For those of you whose desert-island harsh noise classic is the Blod Red Light Companion box set, look no further for some fresh slabs to cut your buckteeth on. On Handed All He Needs, the first in a series of acronym-extrapolated titles to see a physical release, New Jersey artist N.E. Hertzberg puts on a clinic for one-minute blasts, of which there are 40 in total—a nice symmetry for something of this length, like Commercial Album and others whose conspicuously neat track durations and quantities elicit a necessary second look. In some sense this tape is similar; the vivid, meaning-rich titles were simply jotted down stream-of-consciousness–style in a fleeting fit of inspiration, while Hertzberg explicitly encourages shuffle-play, both of which seem to be qualities that undermine the completeness and intentionality we expect from finished albums. But the music itself is another story. Each cut is its own inferno of delirious chaos, with enough ornamentation around the main course of skull-rattling pedal crunch to keep every chunk of the LP-length run time engaging: mangled screams, bleep-blooping glitch cycles, melodies caked and baked in distortion, delirious center-channel obfuscation. Hertzberg’s versatility is on full display whether one plays through the provided track order or makes their own; at times he waxes psychedelic with descents into hallucinatory murk and climbs to somewhere near C.C.C.C. sheet-metal-squall bliss; and at others he keeps things muscular and immediate, often reaching that elusive state in which the electronics seem to control the noisemaker rather than the other way around.

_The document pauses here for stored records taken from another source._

(* ===== verification/Prog.v ===== *)
(** * Effectful Python code as programs over system calls

    A Python function that talks to the outside (the kernel, a socket) is a
    [py] computation: it threads the Python state [S] it mutates (the fd
    cache of bpf_syscall.py, the socket object of gtp5g_genl.py), may raise an
    exception ([res]; the state changes made before the raise stay), and
    performs requests [E] answered by replies [R].  Requests are the only
    points where another process or the datapath can run, so a computation is
    a finite tree of requests ([prog]).

    The outside is a handler [sys : E -> K -> K * R] on its own state [K].
    [run] executes a program against it; [wp] is a weakest precondition in
    rely/guarantee style, with [rely] the moves the environment may make
    between two requests and [guar] what every request of the program
    guarantees; [exec] is the interleaved small-step semantics against which
    [wp] is proved sound.  Sim.v adds simulation. *)

From S2P Require Import Prelude.

Section prog.
Context {E R : Type}.

Inductive prog (A : Type) : Type :=
| Ret (a : A)
| Call (e : E) (k : R -> prog A).
Arguments Ret {A} a.
Arguments Call {A} e k.

Fixpoint prog_bind {A B} (p : prog A) (f : A -> prog B) : prog B :=
  match p with
  | Ret a => f a
  | Call e k => Call e (fun r => prog_bind (k r) f)
  end.

Context {S : Type}.

(** A Python computation: state, exceptions, requests. *)
Definition py (A : Type) : Type := S -> prog (S * res A).

#[global] Instance py_ret : MRet py := fun A a s => Ret (s, Ok a).
#[global] Instance py_bind : MBind py := fun A B f m s =>
  prog_bind (m s) (fun '(s', r) =>
    match r with Ok a => f a s' | Exc e => Ret (s', Exc e) end).

(** [raise e] *)
Definition raise {A} (e : exn) : py A := fun s => Ret (s, Exc e).

(** A pure Python expression that may raise. *)
Definition lift {A} (r : res A) : py A := fun s => Ret (s, r).

Definition get_state : py S := fun s => Ret (s, Ok s).
Definition put_state (s' : S) : py unit := fun _ => Ret (s', Ok tt).
Definition request (e : E) : py R := fun s => Call e (fun r => Ret (s, Ok r)).

(** [try: m except OSError: h] *)
Definition try_oserror {A} (m : py A) (h : py A) : py A := fun s =>
  prog_bind (m s) (fun '(s', r) =>
    match r with Exc (OSError _) => h s' | _ => Ret (s', r) end).

(** [try: m except Exception: pass], the value of [m] if there is one. *)
Definition attempt {A} (m : py A) : py (option A) := fun s =>
  prog_bind (m s) (fun '(s', r) => Ret (s', Ok (match r with Ok a => Some a | Exc _ => None end))).

(** [for x in l: f(x)], the body seeing the state the previous one left. *)
Fixpoint for_each {X} (l : list X) (f : X -> py unit) : py unit :=
  match l with
  | [] => py_ret _ tt
  | x :: l' => f x ;; for_each l' f
  end.

Lemma bind_lift_ok {A B} (a : A) (f : A -> py B) s : (lift (Ok a) ≫= f) s = f a s.
Proof. reflexivity. Qed.

Lemma bind_lift_exc {A B} e (f : A -> py B) s : (lift (Exc e) ≫= f) s = Ret (s, Exc e).
Proof. reflexivity. Qed.

Lemma bind_ret {A B} (a : A) (f : A -> py B) s : (mret a ≫= f) s = f a s.
Proof. reflexivity. Qed.

(** ** Execution against a handler *)

Section semantics.
Context {K : Type} (sys : E -> K -> K * R).

Fixpoint run {A} (p : prog A) (k : K) : K * A :=
  match p with
  | Ret a => (k, a)
  | Call e c => let '(k', r) := sys e k in run (c r) k'
  end.

(** The states the outside goes through, one per request. *)
Fixpoint run_states {A} (p : prog A) (k : K) : list K :=
  match p with
  | Ret _ => []
  | Call e c => let '(k', r) := sys e k in k' :: run_states (c r) k'
  end.

(** The requests issued, in order. *)
Fixpoint run_trace {A} (p : prog A) (k : K) : list E :=
  match p with
  | Ret _ => []
  | Call e c => let '(k', r) := sys e k in e :: run_trace (c r) k'
  end.

(** One move of the interleaving: the environment does what it may, then the
    program issues its next request. *)
Inductive move {A} (rely : K -> K -> Prop) : prog A * K -> prog A * K -> Prop :=
| move_call e c k k1 k2 r :
    rely k k1 -> sys e k1 = (k2, r) -> move rely (Call e c, k) (c r, k2).

Definition exec {A} (rely : K -> K -> Prop) := rtc (move (A:=A) rely).

Fixpoint wp {A} (rely guar : K -> K -> Prop) (p : prog A)
    (Q : A -> K -> Prop) (k : K) : Prop :=
  match p with
  | Ret a => Q a k
  | Call e c => forall k1, rely k k1 ->
      guar k1 (fst (sys e k1)) /\
      wp rely guar (c (snd (sys e k1))) Q (fst (sys e k1))
  end.

Lemma wp_mono {A} (rely guar guar' : K -> K -> Prop) (p : prog A) (Q Q' : A -> K -> Prop) k :
  (forall k1 k2, guar k1 k2 -> guar' k1 k2) ->
  (forall a k', Q a k' -> Q' a k') ->
  wp rely guar p Q k -> wp rely guar' p Q' k.
Proof.
  intros HG HQ. revert k. induction p as [a|e c IH]; simpl; intros k H; [by eauto|].
  intros k1 Hr. destruct (H k1 Hr). eauto.
Qed.

Lemma wp_bind {A B} (rely guar : K -> K -> Prop) (p : prog A) (f : A -> prog B) Q k :
  wp rely guar p (fun a k' => wp rely guar (f a) Q k') k ->
  wp rely guar (prog_bind p f) Q k.
Proof.
  revert k. induction p as [a|e c IH]; simpl; intros k H; [done|].
  intros k1 Hr. destruct (H k1 Hr). eauto.
Qed.

(** What is proved against an environment holds against a weaker one. *)
Lemma wp_rely {A} (rely rely' guar : K -> K -> Prop) (p : prog A) Q k :
  (forall k1 k2, rely' k1 k2 -> rely k1 k2) -> wp rely guar p Q k -> wp rely' guar p Q k.
Proof.
  intros Hr. revert k. induction p as [a|e c IH]; simpl; intros k H; [done|].
  intros k1 H1. destruct (H k1 (Hr _ _ H1)). eauto.
Qed.

(** Soundness: [wp] is preserved along any interleaving... *)
Lemma wp_exec {A} (rely guar : K -> K -> Prop) (p : prog A) Q k p' k' :
  wp rely guar p Q k -> exec rely (p, k) (p', k') -> wp rely guar p' Q k'.
Proof.
  intros Hwp Hx. remember (p, k) as c eqn:Hc. remember (p', k') as c' eqn:Hc'.
  revert p k p' k' Hwp Hc Hc'.
  induction Hx as [c|c1 c2 c3 Hm Hx IH]; intros; simplify_eq; [done|].
  inversion Hm; simplify_eq. destruct (Hwp k1) as [_ Hnext]; [done|].
  match goal with H : sys _ _ = _ |- _ => rewrite H in Hnext end. eauto.
Qed.

(** ... so a program that has returned satisfies its postcondition... *)
Lemma wp_exec_ret {A} (rely guar : K -> K -> Prop) (p : prog A) Q k a k' :
  wp rely guar p Q k -> exec rely (p, k) (Ret a, k') -> Q a k'.
Proof. intros Hwp Hx. exact (wp_exec _ _ _ _ _ _ _ Hwp Hx). Qed.

(** ... and what the environment and the guarantees preserve, holds at every
    point of every interleaving. *)
Lemma wp_exec_inv {A} (rely guar : K -> K -> Prop) (I : K -> Prop) (p : prog A) Q k p' k' :
  (forall k1 k2, rely k1 k2 -> I k1 -> I k2) ->
  (forall k1 k2, guar k1 k2 -> I k1 -> I k2) ->
  wp rely guar p Q k -> exec rely (p, k) (p', k') -> I k -> I k'.
Proof.
  intros HR HG Hwp Hx. remember (p, k) as c eqn:Hc. remember (p', k') as c' eqn:Hc'.
  revert p k p' k' Hwp Hc Hc'.
  induction Hx as [c|c1 c2 c3 Hm Hx IH]; intros p k p' k' Hwp Hc Hc' HI; simplify_eq; [done|].
  inversion Hm; simplify_eq. destruct (Hwp k1) as [Hg Hnext]; [done|].
  match goal with H : sys _ _ = _ |- _ => rewrite H in Hg, Hnext end. eauto.
Qed.

(** An invariant of the environment and of the program's own steps is known at
    each of its requests and when it returns. *)
Lemma wp_keep {A} (rely guar : K -> K -> Prop) (I : K -> Prop) (p : prog A) Q k :
  (forall k1 k2, rely k1 k2 -> I k1 -> I k2) ->
  (forall k1 k2, guar k1 k2 -> I k1 -> I k2) ->
  wp rely guar p Q k -> I k ->
  wp rely (fun k1 k2 => guar k1 k2 /\ I k1) p (fun a k' => Q a k' /\ I k') k.
Proof.
  intros HR HG. revert k. induction p as [a|e c IH]; simpl; intros k H HI; [done|].
  intros k1 Hr. destruct (H k1 Hr) as [Hg Hn]. split; [eauto|]. apply IH; eauto.
Qed.

(** Alone, a program runs to what [wp] promises. *)
Lemma wp_run {A} (guar : K -> K -> Prop) (p : prog A) Q k :
  wp eq guar p Q k -> Q (snd (run p k)) (fst (run p k)).
Proof.
  revert k. induction p as [a|e c IH]; simpl; intros k H; [done|].
  destruct (H k eq_refl) as [_ Hn]. destruct (sys e k) as [k' r]. by apply IH.
Qed.

Lemma wp_run_states {A} (I : K -> Prop) (p : prog A) Q k :
  I k -> wp eq (fun k1 k2 => I k1 -> I k2) p Q k -> Forall I (run_states p k).
Proof.
  revert k. induction p as [a|e c IH]; simpl; intros k HI H; [done|].
  destruct (H k eq_refl) as [HG Hn]. destruct (sys e k) as [k' r].
  constructor; eauto.
Qed.

Lemma run_bind {A B} (p : prog A) (f : A -> prog B) k :
  run (prog_bind p f) k = run (f (snd (run p k))) (fst (run p k)).
Proof.
  revert k. induction p as [a|e c IH]; simpl; intros k; [done|].
  destruct (sys e k) as [k' r]. apply IH.
Qed.

Lemma run_trace_bind {A B} (p : prog A) (f : A -> prog B) k :
  run_trace (prog_bind p f) k = run_trace p k ++ run_trace (f (snd (run p k))) (fst (run p k)).
Proof.
  revert k. induction p as [a|e c IH]; simpl; intros k; [done|].
  destruct (sys e k) as [k' r]. by rewrite IH.
Qed.

(** Running a sequence of Python statements. *)
Lemma run_py_bind {A B} (m : py A) (f : A -> py B) s k :
  run ((m ≫= f) s) k =
    match run (m s) k with
    | (k', (s', Ok a)) => run (f a s') k'
    | (k', (s', Exc e)) => (k', (s', Exc e))
    end.
Proof. unfold mbind, py_bind. rewrite run_bind. destruct (run (m s) k) as [k' [s' [a|e]]]; done. Qed.

Lemma run_trace_py_bind {A B} (m : py A) (f : A -> py B) s k :
  run_trace ((m ≫= f) s) k = run_trace (m s) k ++
    match run (m s) k with
    | (k', (s', Ok a)) => run_trace (f a s') k'
    | (k', (s', Exc e)) => []
    end.
Proof. unfold mbind, py_bind. rewrite run_trace_bind. destruct (run (m s) k) as [k' [s' [a|e]]]; done. Qed.

Lemma run_exec {A} (p : prog A) k : exec eq (p, k) (Ret (snd (run p k)), fst (run p k)).
Proof.
  revert k. induction p as [a|e c IH]; simpl; intros k; [constructor|].
  destruct (sys e k) as [k' r] eqn:Hs. eapply rtc_l; [by econstructor|]. apply IH.
Qed.

(** More moves of the environment, more interleavings. *)
Lemma exec_mono {A} (rely rely' : K -> K -> Prop) (c c' : prog A * K) :
  (forall k1 k2, rely k1 k2 -> rely' k1 k2) -> exec rely c c' -> exec rely' c c'.
Proof.
  intros Hr Hx. induction Hx as [|c1 c2 c3 Hm _ IH]; [constructor|].
  inversion Hm; subst. eapply rtc_l; [econstructor; eauto|exact IH].
Qed.

Lemma run_exec_rely {A} (rely : K -> K -> Prop) (p : prog A) k :
  (forall k, rely k k) -> exec rely (p, k) (Ret (snd (run p k)), fst (run p k)).
Proof. intros Hr. eapply exec_mono, run_exec. by intros ?? <-. Qed.

(** ** The same for Python computations *)

Definition pwp {A} (rely guar : K -> K -> Prop) (m : py A) (s : S)
    (Q : res A -> S -> K -> Prop) (k : K) : Prop :=
  wp rely guar (m s) (fun '(s', r) k' => Q r s' k') k.

Lemma pwp_mono {A} rely (guar guar' : K -> K -> Prop) (m : py A) s (Q Q' : res A -> S -> K -> Prop) k :
  pwp rely guar m s Q k ->
  (forall k1 k2, guar k1 k2 -> guar' k1 k2) ->
  (forall r s' k', Q r s' k' -> Q' r s' k') ->
  pwp rely guar' m s Q' k.
Proof. intros H HG HQ. eapply wp_mono; [done| |done]. intros [??] ??; eauto. Qed.

Lemma pwp_ret {A} rely guar (a : A) s Q k :
  Q (Ok a) s k -> pwp rely guar (mret a) s Q k.
Proof. done. Qed.

Lemma pwp_bind {A B} rely guar (m : py A) (f : A -> py B) s Q k :
  pwp rely guar m s (fun r s' k' =>
    match r with Ok a => pwp rely guar (f a) s' Q k' | Exc e => Q (Exc e) s' k' end) k ->
  pwp rely guar (m ≫= f) s Q k.
Proof.
  intros H. unfold pwp, mbind, py_bind. apply wp_bind. eapply wp_mono; [done| |exact H].
  intros [s' [a|e]] k'; simpl; auto.
Qed.

Lemma pwp_request rely (guar : K -> K -> Prop) e s Q k :
  (forall k1, rely k k1 -> guar k1 (fst (sys e k1)) /\ Q (Ok (snd (sys e k1))) s (fst (sys e k1))) ->
  pwp rely guar (request e) s Q k.
Proof. intros H k1 Hr. exact (H k1 Hr). Qed.

Lemma pwp_lift {A} rely guar (r : res A) s Q k : Q r s k -> pwp rely guar (lift r) s Q k.
Proof. done. Qed.

Lemma pwp_attempt {A} rely guar (m : py A) s Q k :
  pwp rely guar m s (fun r s' k' => Q (Ok (match r with Ok a => Some a | Exc _ => None end)) s' k') k ->
  pwp rely guar (attempt m) s Q k.
Proof.
  intros H. unfold pwp, attempt. apply wp_bind. eapply wp_mono; [done| |exact H].
  by intros [s' r] k'.
Qed.

Lemma pwp_try {A} rely guar (m h : py A) s Q k :
  pwp rely guar m s (fun r s' k' =>
    match r with Exc (OSError _) => pwp rely guar h s' Q k' | _ => Q r s' k' end) k ->
  pwp rely guar (try_oserror m h) s Q k.
Proof.
  intros H. unfold pwp, try_oserror. apply wp_bind. eapply wp_mono; [done| |exact H].
  intros [s' [a|[]]] k'; simpl; auto.
Qed.

(** A loop: the body keeps the invariant [J] on the Python state and the
    outside, and the first exception leaves it. *)
Lemma pwp_for_each {X} rely guar (l : list X) (f : X -> py unit) (J : list X -> S -> K -> Prop)
    (Q : res unit -> S -> K -> Prop) s k done_ :
  J done_ s k ->
  (forall pre x post s k, l = pre ++ x :: post -> J (done_ ++ pre) s k ->
     pwp rely guar (f x) s (fun r s' k' =>
       match r with Ok _ => J (done_ ++ pre ++ [x]) s' k' | Exc e => Q (Exc e) s' k' end) k) ->
  (forall s k, J (done_ ++ l) s k -> Q (Ok tt) s k) ->
  pwp rely guar (for_each l f) s Q k.
Proof.
  revert done_ s k. induction l as [|x l IH]; intros done_ s k HJ Hbody HQ.
  - apply pwp_ret, HQ. by rewrite app_nil_r.
  - simpl. apply pwp_bind. eapply pwp_mono.
    + apply (Hbody [] x l s k); [done|]. by rewrite app_nil_r.
    + done.
    + intros [[]|e] s' k' HJ'; [|done]. apply (IH (done_ ++ [x])); [done| |].
      * intros pre y post s1 k1 -> HJ1. rewrite <-app_assoc in HJ1.
        eapply pwp_mono; [exact (Hbody (x :: pre) y post s1 k1 eq_refl HJ1)|done|].
        intros [[]|] ??; [|done]. by rewrite <-app_assoc.
      * intros s1 k1. rewrite <-app_assoc. apply HQ.
Qed.

End semantics.
End prog.

Arguments prog E R A : clear implicits.
Arguments Ret {E R A} a.
Arguments Call {E R A} e k.
Arguments py E R S A : clear implicits.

Review: Fsik Huvnx – Spires That Rise from the Earth (Noir Age, Mar 5)

After yesterday’s review, as well as the fact that I’ve actually been able to read outside without a jacket on the past few days, I think we’re in need of something more… soothing. And that’s exactly what Fsik Huvnx’s new tape is (by the way, it’s much easier to pronounce the actual name of the person behind the project: David Brieske). I almost gasped aloud when I first put it on after getting it in the mail and “Distant Islands” faded into existence… the title Spires That Rise from the Earth is probably the most fitting phrase to describe the ecstatic heights this album consistently reaches, because while it hovers and dwells in a bath of seraphic glow far above us it remains steadfastly anchored to the unyielding ground. The way in which Brieske has captured these modest sounds is understated and yet unshakably exquisite; for example, “The End of a Day” is nearly eight minutes long and consists only of slow-shifting organ dirges, but its soft, muffling cocoon of hiss and distance makes the act of listening to them a much more significant experience—one that is somehow remembering, forgetting, creation, and exhumation all at once. Successive tracks add flavor with bird twitters and nature-sighs nestled in the left/right channels or densely layered, interlocking melodies that eventually meld into languid, transcendent drone symphonies like the song of a massive golden wind chime. Though I wish more of the tracks were as colorful and complex as the opener (especially with all this talk of painting), the tape as a whole gains a lot from the depth of these hermetic laments: threnodies to something no one—or, perhaps, only Brieske—remembers.

Would really recommend getting a tape copy of this… can’t really imagine listening to it any other way.